Instructions to follow: Your answer should consist of the lines in the following data that contain "nowUnix".

Records for this exercise:
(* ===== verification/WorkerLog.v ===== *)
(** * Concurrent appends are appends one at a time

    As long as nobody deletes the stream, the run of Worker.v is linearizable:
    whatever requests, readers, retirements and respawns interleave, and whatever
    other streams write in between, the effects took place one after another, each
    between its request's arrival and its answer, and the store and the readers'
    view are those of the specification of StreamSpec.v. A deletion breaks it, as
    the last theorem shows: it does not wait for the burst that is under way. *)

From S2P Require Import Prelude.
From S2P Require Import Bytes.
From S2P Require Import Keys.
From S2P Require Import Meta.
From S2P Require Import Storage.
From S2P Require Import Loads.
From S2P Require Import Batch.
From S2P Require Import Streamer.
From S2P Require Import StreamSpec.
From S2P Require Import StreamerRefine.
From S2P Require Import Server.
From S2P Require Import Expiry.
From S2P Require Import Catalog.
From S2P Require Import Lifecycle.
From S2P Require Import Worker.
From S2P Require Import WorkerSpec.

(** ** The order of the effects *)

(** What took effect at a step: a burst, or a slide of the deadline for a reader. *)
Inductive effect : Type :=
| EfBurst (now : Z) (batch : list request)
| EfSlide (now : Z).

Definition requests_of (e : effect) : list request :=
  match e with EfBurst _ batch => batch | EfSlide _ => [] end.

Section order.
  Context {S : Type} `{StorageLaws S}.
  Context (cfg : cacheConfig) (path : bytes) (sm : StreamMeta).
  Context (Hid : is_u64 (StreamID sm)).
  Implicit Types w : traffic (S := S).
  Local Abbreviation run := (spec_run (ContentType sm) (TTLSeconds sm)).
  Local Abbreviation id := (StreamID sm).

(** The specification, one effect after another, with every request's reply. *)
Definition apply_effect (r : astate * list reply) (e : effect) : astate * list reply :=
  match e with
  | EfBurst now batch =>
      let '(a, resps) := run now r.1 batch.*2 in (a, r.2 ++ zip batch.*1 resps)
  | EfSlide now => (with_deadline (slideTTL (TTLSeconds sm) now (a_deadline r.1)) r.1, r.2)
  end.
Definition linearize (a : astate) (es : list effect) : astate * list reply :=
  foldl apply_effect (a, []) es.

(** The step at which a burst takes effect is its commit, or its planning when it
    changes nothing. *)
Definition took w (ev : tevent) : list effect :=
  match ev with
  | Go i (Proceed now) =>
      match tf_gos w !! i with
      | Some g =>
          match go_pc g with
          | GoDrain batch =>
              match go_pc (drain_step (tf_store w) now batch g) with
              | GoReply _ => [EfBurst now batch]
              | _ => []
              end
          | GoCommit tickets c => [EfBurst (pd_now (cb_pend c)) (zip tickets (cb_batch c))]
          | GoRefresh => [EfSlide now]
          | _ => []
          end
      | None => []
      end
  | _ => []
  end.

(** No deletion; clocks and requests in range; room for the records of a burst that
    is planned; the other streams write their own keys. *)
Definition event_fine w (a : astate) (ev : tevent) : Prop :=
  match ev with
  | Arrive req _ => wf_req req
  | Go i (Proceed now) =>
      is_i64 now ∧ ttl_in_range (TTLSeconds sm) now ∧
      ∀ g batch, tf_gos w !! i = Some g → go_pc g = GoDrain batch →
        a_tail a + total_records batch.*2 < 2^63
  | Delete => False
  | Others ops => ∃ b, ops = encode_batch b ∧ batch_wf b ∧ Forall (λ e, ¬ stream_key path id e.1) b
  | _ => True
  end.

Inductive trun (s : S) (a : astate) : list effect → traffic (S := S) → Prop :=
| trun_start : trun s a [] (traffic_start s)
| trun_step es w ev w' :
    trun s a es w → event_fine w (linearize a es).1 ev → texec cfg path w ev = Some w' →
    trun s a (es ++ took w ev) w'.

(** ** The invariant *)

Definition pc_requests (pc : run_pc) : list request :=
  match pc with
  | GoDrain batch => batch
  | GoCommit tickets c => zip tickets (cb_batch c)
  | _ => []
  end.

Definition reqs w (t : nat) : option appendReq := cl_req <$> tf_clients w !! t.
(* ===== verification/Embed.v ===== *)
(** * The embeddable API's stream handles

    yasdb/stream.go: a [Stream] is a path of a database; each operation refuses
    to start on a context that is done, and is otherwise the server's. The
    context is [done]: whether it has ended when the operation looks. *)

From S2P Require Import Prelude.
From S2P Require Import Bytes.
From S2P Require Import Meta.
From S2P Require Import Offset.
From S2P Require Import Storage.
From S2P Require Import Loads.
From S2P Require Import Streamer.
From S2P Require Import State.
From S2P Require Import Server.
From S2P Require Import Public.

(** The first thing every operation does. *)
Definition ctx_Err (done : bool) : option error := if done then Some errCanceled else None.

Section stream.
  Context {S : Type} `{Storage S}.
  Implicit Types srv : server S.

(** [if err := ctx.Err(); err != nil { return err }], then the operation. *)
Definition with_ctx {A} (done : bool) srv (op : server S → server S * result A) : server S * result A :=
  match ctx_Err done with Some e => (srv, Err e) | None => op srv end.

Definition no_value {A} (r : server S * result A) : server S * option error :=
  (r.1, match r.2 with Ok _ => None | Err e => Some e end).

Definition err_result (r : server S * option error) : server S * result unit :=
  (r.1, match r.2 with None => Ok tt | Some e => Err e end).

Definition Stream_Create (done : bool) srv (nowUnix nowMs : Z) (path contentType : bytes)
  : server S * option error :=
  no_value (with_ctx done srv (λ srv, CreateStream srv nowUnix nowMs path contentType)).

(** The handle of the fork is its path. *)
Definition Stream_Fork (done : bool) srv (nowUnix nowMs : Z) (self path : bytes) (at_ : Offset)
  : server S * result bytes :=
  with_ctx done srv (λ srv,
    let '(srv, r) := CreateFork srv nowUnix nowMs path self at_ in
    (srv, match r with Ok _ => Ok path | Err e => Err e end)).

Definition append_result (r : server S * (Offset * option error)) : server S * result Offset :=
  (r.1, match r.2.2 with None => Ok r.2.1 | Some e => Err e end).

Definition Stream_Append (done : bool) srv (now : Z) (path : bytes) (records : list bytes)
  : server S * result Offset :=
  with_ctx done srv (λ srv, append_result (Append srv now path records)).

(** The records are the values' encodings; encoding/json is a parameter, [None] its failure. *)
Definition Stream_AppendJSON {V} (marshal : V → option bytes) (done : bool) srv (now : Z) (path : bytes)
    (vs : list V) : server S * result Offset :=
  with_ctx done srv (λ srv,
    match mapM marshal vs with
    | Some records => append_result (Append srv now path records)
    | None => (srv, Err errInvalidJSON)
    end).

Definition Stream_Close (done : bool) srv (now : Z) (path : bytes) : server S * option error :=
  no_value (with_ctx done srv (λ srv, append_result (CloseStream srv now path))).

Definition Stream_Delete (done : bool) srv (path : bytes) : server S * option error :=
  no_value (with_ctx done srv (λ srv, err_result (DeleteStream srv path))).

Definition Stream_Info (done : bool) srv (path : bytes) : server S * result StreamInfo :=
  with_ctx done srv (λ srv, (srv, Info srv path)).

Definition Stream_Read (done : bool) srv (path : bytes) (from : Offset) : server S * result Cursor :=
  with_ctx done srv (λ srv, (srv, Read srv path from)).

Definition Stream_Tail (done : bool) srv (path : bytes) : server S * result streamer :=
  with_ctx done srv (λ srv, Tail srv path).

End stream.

Expected output:
Definition Stream_Create (done : bool) srv (nowUnix nowMs : Z) (path contentType : bytes)
  no_value (with_ctx done srv (λ srv, CreateStream srv nowUnix nowMs path contentType)).
Definition Stream_Fork (done : bool) srv (nowUnix nowMs : Z) (self path : bytes) (at_ : Offset)
    let '(srv, r) := CreateFork srv nowUnix nowMs path self at_ in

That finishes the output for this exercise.